State at risk due to US use of Shannon Airport, warns security analyst

Deputies Mick Wallace and Clare Daly outside the airport last summer. Picture: Press 22
THE USE of Shannon Airport is intrinsic to the US military’s global war on terror and the State is now seen as a hostile party by Islamic extremist groups, a court has heard.

THE USE of Shannon Airport is intrinsic to the US military’s global war on terror and the State is now seen as a hostile party by Islamic extremist groups, a court has heard.

Security analyst Tom Clonan was giving evidence in Ennis District Court this week, during the case of Dail deputies Clare Daly, 46, and Mick Wallace, 59, in relation to their alleged illegal entrance into a restricted area of Shannon airport on July 22.

“If Shannon was being used by any other group to cause the type of damage that the 2.25m US troops that have passed through Shannon have caused, then the US would rightly identify it as a target,” Mr Clonan said.

He said Shannon was a virtual forward airbase of US military and that the millions of troops who have passed through Shannon since 2002 make it the largest invading force to have ever passed through Ireland.

“Irish citizens are perceived now as a hostile party by Islamic resistance groups,” he added.

Patrick O’Toole, who worked in Shannon for a year in 2003 refilling catering trolleys on aircraft, said some US military flights were treated differently than others. “We called them rendition flight planes.
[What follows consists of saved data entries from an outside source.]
(* ===== verification/Delivery.v ===== *)
(** * Delivery: what the agent posts is what the server checks

    The agent's side encodes a batch with [json.Marshal] and compresses it, the
    server's decompresses it and decodes it strictly.  Here both are the encoder and
    the decoder of [JsonText] and [Encoding], compression being the caller's. *)

From Stdlib Require Import ZArith Lia Ascii.
From stdpp Require Import prelude gmap strings numbers pretty sorting.
From S2P Require Import Export Prelude Wire Errors Filter Strconv Checks Conform Ingest Schema Json Encoding JsonText Rfc3339.

(** ** What comes back changed *)

Ltac exact_struct := eapply struct_norm_id; [vm_compute; reflexivity|apply _|by intros []].

Section exact.
Context `{!TimeText}.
They always landed at night-time,” he said.

Mr O’Toole told the court he counted up to 14 planes landing at Shannon which were distinct from planes carrying troops or weapons and routinely parked in an isolated area of the airport.

Representing himself, Mr Wallace told the court the reason they entered the airport airfield was to search the military planes, because they were not being searched by the Irish authorities.
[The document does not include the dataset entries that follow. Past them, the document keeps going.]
Lemma unseen_ret {A} (a : A) : unseen (mret a).
Proof. done. Qed.
Lemma unseen_bind {A B} (m : St _ A) (k : A -> St _ B) : unseen m -> (forall a, unseen (k a)) -> unseen (m ≫= k).
Proof. intros Hm Hk c. rewrite St_bind_eq. etransitivity; [apply Hk|apply Hm]. Qed.
Lemma unseen_whenM b m : unseen m -> unseen (whenM b m).
Proof. by destruct b. Qed.
Lemma unseen_report seq m code path : unseen (report cfg seq m code path).
Proof. done. Qed.
Lemma unseen_stats f : unseen (onServer (set_stats f)).
Proof. done. Qed.
Lemma unseen_instances f : unseen (onServer (fun s => set_instances (f s) s)).
Proof. done. Qed.
Lemma unseen_get : unseen (fun c => (c.1, c)).
Proof. done. Qed.

Lemma checkState_unseen res b : unseen (checkState cfg res b).
Proof.
  unfold checkState, checkDelivery, checkSequence, checkTelemetry.
  repeat first
    [ apply unseen_ret | apply unseen_report | apply unseen_stats | apply unseen_instances | apply unseen_get
    | apply unseen_bind; [|intros ?] | apply unseen_whenM | progress cbv zeta | case_match ].
Qed.
End unseen.

Definition displayed (cfg : Config) (l : list result) : list string * list Z * list Failure :=
  (lastN (Z.to_nat (Keep cfg)) (bodiesOf l), lastN sizeWindow (sizesOf l), l ≫= re_failures).

Section displayed.
Context `{!Decoders, !MapRange} (cfg : Config).

Lemma record_shown s res fatal s' l : 0 < Keep cfg -> record cfg res s = (fatal, s') ->
  shown s = displayed cfg l -> shown s' = displayed cfg (l ++ [res]).
Proof.
  intros Hk E Hs. injection E as _ <-. injection Hs as E1 E2 E3. unfold shown, displayed. cbn [sv_bodies sv_sizes sv_failures].
  rewrite E1, E2, E3. unfold bodiesOf, sizesOf. rewrite !omap_app, bind_app. cbn [omap list_omap mbind list_bind].
  rewrite (proj2 (Z.ltb_lt 0 (Keep cfg)) Hk), andb_true_r, app_nil_r. do 2 f_equal.
  - destruct (0 <? len_ (re_raw res)); [apply ring_lastN; unfold sizeWindow; lia|by rewrite app_nil_r].
  - destruct (0 <? re_rawLen res); [apply ring_lastN; unfold sizeWindow; lia|by rewrite app_nil_r].
Qed.

Lemma on_delivery_shown res f g s : shown (on_delivery res f g s) = shown s.
Proof. unfold on_delivery. destruct (_ || _); [done|]. by destruct (sv_instances s !! re_instance res). Qed.

Lemma hstep_shown s h a s' h' l : 0 < Keep cfg -> hstep cfg s h a s' h' -> shown s = displayed cfg l ->
  shown s' = displayed cfg (match a with ARecord res _ => l ++ [res] | AReset => [] | _ => l end).
Proof.
  intros Hk Hstep Hs.
  destruct Hstep as [r s1|n r now ok res c E res'|res b res' s' fs E|res fatal s' E|res f Hb|res f s' E|res f|res f
    |res f a Hb _ Ha|res f Hb _|res f Hb _|res s1]; try exact Hs.
  - rewrite <- Hs. pose proof (checkState_unseen cfg res b (s, re_failures res)) as Hu. by rewrite E in Hu.
  - by eapply record_shown.
  - by destruct (0 <? cfg_Require cfg).
  - unfold decide in E. destruct (decideKind _ _ _ _) as [[[? ?] ?] ?]. injection E as _ <-. exact Hs.
  - rewrite <- Hs. apply on_delivery_shown.
  - rewrite <- Hs. apply on_delivery_shown.
  - rewrite <- Hs. unfold noteTerminal. by destruct (_ || _).
  - rewrite <- Hs. apply on_delivery_shown.
  - by destruct (_ && _).
Qed.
After gardaí presented the rope ladder that Ms Daly and Mr Wallace used to scale the airport fence, Mr Wallace asked Judge Patrick Durcan: “Can I have my rope ladder back?” Judge Durcan replied that the issue could be dealt later in the case.

Airport police officer Declan Vaughan told the court that when he came across Mr Wallace and Ms Daly inside the perimeter fence on July 22, Mr Wallace requested the assistance of the Irish army to inspect a US military plane nearby. Two US military planes were on the runway nearby.

Sgt Donal O’Rourke said Ms Daly cut her lip and two fingers when coming over the airport perimeter fence.

Judge Durcan adjourned the case to March 10.